Task objective
Below are lines of data; restate word for word those running from the line containing "mkSession username (minted_refresh" to the line containing "Some s → P k s.", inclusive, and no others.

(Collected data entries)
== Segment start ==

Definition minted_session (cfg : Config) (username userAgent : string)
    (w : World) : Session :=
  mkSession username (minted_refresh cfg username w) (clock w) (clock w) userAgent.

(** Every filed token has an id the random source does not produce again. *)
Definition store_fresh (w : World) : Prop :=
  ∀ k s, sessions w !! k = Some s → never_minted k (entropy w).

(** The filed token carries, as its [exp] claim, the second at which the
    session filed under it turns [RefreshTokenDuration] old. *)
Definition entry_dated (cfg : Config) (k : tokenString) (s : Session) : Prop :=
  ∃ c, Decode (RefreshTokenAuth cfg) k = Ok c ∧
       exp c = Some (time.Unix (time.Add (CreatedAt s) (RefreshTokenDuration cfg))).

(** Every filed session, with its key, satisfies [P]. *)
Definition every_entry (P : tokenString → Session → Prop) (w : World) : Prop :=
  ∀ k s, sessions w !! k = Some s → P k s.

(** A hash made by [GenerateFromPassword] is accepted by
    [CompareHashAndPassword] for the same password. *)
Definition bcrypt_sound (GenerateFromPassword : string → result string)
    (CompareHashAndPassword : string → string → error) : Prop :=
  ∀ password hash,
    GenerateFromPassword password = Ok hash →
    CompareHashAndPassword hash password = None.

(** The two cookies a successful login or refresh sets; [Seconds] is
    [int(d.Seconds())]. *)
Definition session_cookies (Seconds : time.Duration → Z)
    (env : gmap string string) (cfg : Config)
    (accessToken refreshToken : tokenString) : list http.Cookie :=
  [ http.mkCookie "access_token" accessToken true (handlers.isProduction env)
      http.SameSiteStrictMode "/" (Seconds (AccessTokenDuration cfg));
    http.mkCookie "refresh_token" refreshToken true (handlers.isProduction env)
      http.SameSiteStrictMode "/auth/refresh"
      (Seconds (RefreshTokenDuration cfg)) ].

(** The guard's context for a token with claims [c], on a request whose
    context held [previous] as user name. *)
Definition guard_context (c : Claims) (previous : option claim) : http.Context :=
  http.mkContext (Some c)
    match username c with
    | Some x => Some x
    | None => previous
    end.

(** The claims of the refresh token [CreateSession] makes. *)
Definition refresh_claims (cfg : Config) (username : string) (w : World)
  : Claims :=
  mkClaims (Some (CStr username))
    (Some (CStr (hex.EncodeToString (take 32 (entropy w)))))
    (Some (time.Unix (time.Add (clock w) (RefreshTokenDuration cfg))))
    (Some (time.Unix (clock w))).

End spec.

(** ** A small deployment used in the examples *)

Module example.
Import jwtauth auth.

Definition cfg0 : Config :=
  mkConfig (New "HS256" "access-secret") (New "HS256" "refresh-secret")
    (5 * time.Minute) (168 * time.Hour).

(** The next 96 bytes of the random source: three token ids. *)
Definition bytes0 : list Byte.byte :=
  repeat x41 32 ++ repeat x42 32 ++ repeat x43 32.

(** An empty store, at 0.7 s past a whole second. *)
Definition w0 : World := mkWorld ∅ 1700000000700000000 bytes0.

Definition access0 : tokenString :=
  Signed "HS256" "access-secret"
    (mkClaims (Some (CStr "admin")) None (Some 1700000300) (Some 1700000000)).

Definition refresh0 : tokenString :=
  Signed "HS256" "refresh-secret"
    (mkClaims (Some (CStr "admin"))
       (Some (CStr "4141414141414141414141414141414141414141414141414141414141414141"))
       (Some 1700604800) (Some 1700000000)).

Definition session0 : Session :=
  mkSession "admin" refresh0 1700000000700000000 1700000000700000000 "curl".

(** The world after [CreateSession cfg0 "admin" "curl"] in [w0]. *)
Definition w1 : World :=
  mkWorld {[ refresh0 := session0 ]} 1700000000700000000
    (repeat x42 32 ++ repeat x43 32).

(** The refresh token and the world after [RefreshSession cfg0 refresh0
    "curl"] in [w1]. *)
Definition refresh1 : tokenString :=
  Signed "HS256" "refresh-secret"
    (mkClaims (Some (CStr "admin"))
       (Some (CStr "4242424242424242424242424242424242424242424242424242424242424242"))
       (Some 1700604800) (Some 1700000000)).

Definition session1 : Session :=
  mkSession "admin" refresh1 1700000000700000000 1700000000700000000 "curl".

Definition w2 : World :=
  mkWorld {[ refresh1 := session1 ]} 1700000000700000000 (repeat x43 32).

(** A login; the hourly clean-up pass that falls a quarter of an hour
    before the session turns 168 hours old; and half an hour more, the next
    pass not yet being due. *)
Definition stale_run : list service.call :=
  [service.Login "admin" "curl";
   service.Sleep (167 * time.Hour + 45 * time.Minute);
   service.Cleanup;
   service.Sleep (30 * time.Minute)].

Definition request (cookies : list (string * tokenString)) : http.Request :=
  http.mkRequest cookies "curl" (http.mkContext None None).

(** An environment with the admin account and nothing else but two
    durations, the access one being the longer. *)
Definition env0 : gmap string string :=
  {[ "ADMIN_USERNAME" := "admin"; "ADMIN_PASSWORD" := "devpass123";
     "ACCESS_TOKEN_DURATION" := "168h"; "REFRESH_TOKEN_DURATION" := "5m" ]}.

(** [time.ParseDuration] on the strings the examples use. *)
Definition ParseDuration (s : string) : result time.Duration :=
  if decide (s = "5m") then Ok (5 * time.Minute)
  else if decide (s = "168h") then Ok (168 * time.Hour)
  else Err ("time: invalid duration " +:+ s).

(** A stand-in for bcrypt: the hash is the password behind a prefix. *)
Definition GenerateFromPassword (password : string) : result string :=
  Ok ("$2a$10$" +:+ password).

Definition CompareHashAndPassword (hash password : string) : error :=
  if decide (hash = "$2a$10$" +:+ password) then None
  else Some "crypto/bcrypt: hashedPassword is not the hash of the given password".

Definition users0 : gmap string users.User :=
  {[ "admin" := users.mkUser "admin" "$2a$10$devpass123" ]}.

(** An environment that sets both signing secrets to the same value, and
    the configuration [Initialize] makes of it. *)
Definition env_shared : gmap string string :=
  {[ "JWT_ACCESS_SECRET" := "s3cret"; "JWT_REFRESH_SECRET" := "s3cret" ]}.

Definition cfg_shared : Config :=
  mkConfig (New "HS256" "s3cret") (New "HS256" "s3cret")
    (5 * time.Minute) (168 * time.Hour).

(** [int(d.Seconds())] on durations of whole seconds, as the examples
    use. *)
Definition Seconds (d : time.Duration) : Z := Z.quot d time.Second.

(** A configuration whose access tokens last no time at all. *)
Definition cfg_zero : Config :=
  mkConfig (New "HS256" "access-secret") (New "HS256" "refresh-secret")
    0 (168 * time.Hour).

End example.

(** * Properties *)

(** ** The range-and-delete loop *)

Section range_delete.
Import jwtauth auth.
Implicit Types (m : gmap tokenString Session) (cond : tokenString → Session → bool).

Lemma range_fold_lookup cond m m0 h :
  map_fold (λ hash session acc, if cond hash session then delete hash acc else acc) m0 m !! h
  = match m !! h with
    | Some s => if cond h s then None else m0 !! h
    | None => m0 !! h
    end.
Proof.
  induction m as [|i x m Hi Hfirst IH] using map_first_key_ind.
  - by rewrite map_fold_empty, lookup_empty.
  - rewrite map_fold_insert_first_key by done.
    destruct (decide (i = h)) as [->|Hne].
    + rewrite lookup_insert_eq. destruct (cond h x).
      * by rewrite lookup_delete_eq.
      * by rewrite IH, Hi.
    + rewrite lookup_insert_ne by done. destruct (cond i x).
      * by rewrite lookup_delete_ne, IH.
      * by rewrite IH.
Qed.

Lemma range_delete_lookup cond m h :
  range_delete cond m !! h
  = match m !! h with
    | Some s => if cond h s then None else Some s
    | None => None
    end.
Proof.
  unfold range_delete. rewrite range_fold_lookup.
  destruct (m !! h) eqn:E; by rewrite ?E.
Qed.

Lemma range_delete_filter cond m :
  range_delete cond m = filter (λ kv, cond kv.1 kv.2 = false) m.
Proof.
  apply map_eq; intros h. rewrite range_delete_lookup, map_lookup_filter.
  destruct (m !! h) as [s|]; simpl; [|done].
  destruct (cond h s) eqn:E.
  - rewrite option_guard_False; [done|]. simpl. congruence.
  - by rewrite option_guard_True.
Qed.

Lemma range_delete_None cond m h : m !! h = None → range_delete cond m !! h = None.
Proof. intros E. by rewrite range_delete_lookup, E. Qed.

Lemma size_filter_split (P : tokenString * Session → Prop)
    `{!∀ x, Decision (P x)} m :
  (size (filter P m) + size (filter (λ x, ¬ P x) m) = size m)%nat.
Proof.
  rewrite <- map_size_disj_union by apply map_disjoint_filter_complement.
  by rewrite map_filter_union_complement.
Qed.

End range_delete.

(** ** Token issuance, computed *)

Section issuance.
Import jwtauth auth spec.

Lemma GenerateAccessToken_eq cfg u w :
  GenerateAccessToken cfg u w
  = (Ok (minted_access cfg u w, time.Add (clock w) (AccessTokenDuration cfg)), w).
Proof. reflexivity. Qed.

== Segment end ==

Task result
  mkSession username (minted_refresh cfg username w) (clock w) (clock w) userAgent.

(** Every filed token has an id the random source does not produce again. *)
Definition store_fresh (w : World) : Prop :=
  ∀ k s, sessions w !! k = Some s → never_minted k (entropy w).

(** The filed token carries, as its [exp] claim, the second at which the
    session filed under it turns [RefreshTokenDuration] old. *)
Definition entry_dated (cfg : Config) (k : tokenString) (s : Session) : Prop :=
  ∃ c, Decode (RefreshTokenAuth cfg) k = Ok c ∧
       exp c = Some (time.Unix (time.Add (CreatedAt s) (RefreshTokenDuration cfg))).

(** Every filed session, with its key, satisfies [P]. *)
Definition every_entry (P : tokenString → Session → Prop) (w : World) : Prop :=
  ∀ k s, sessions w !! k = Some s → P k s.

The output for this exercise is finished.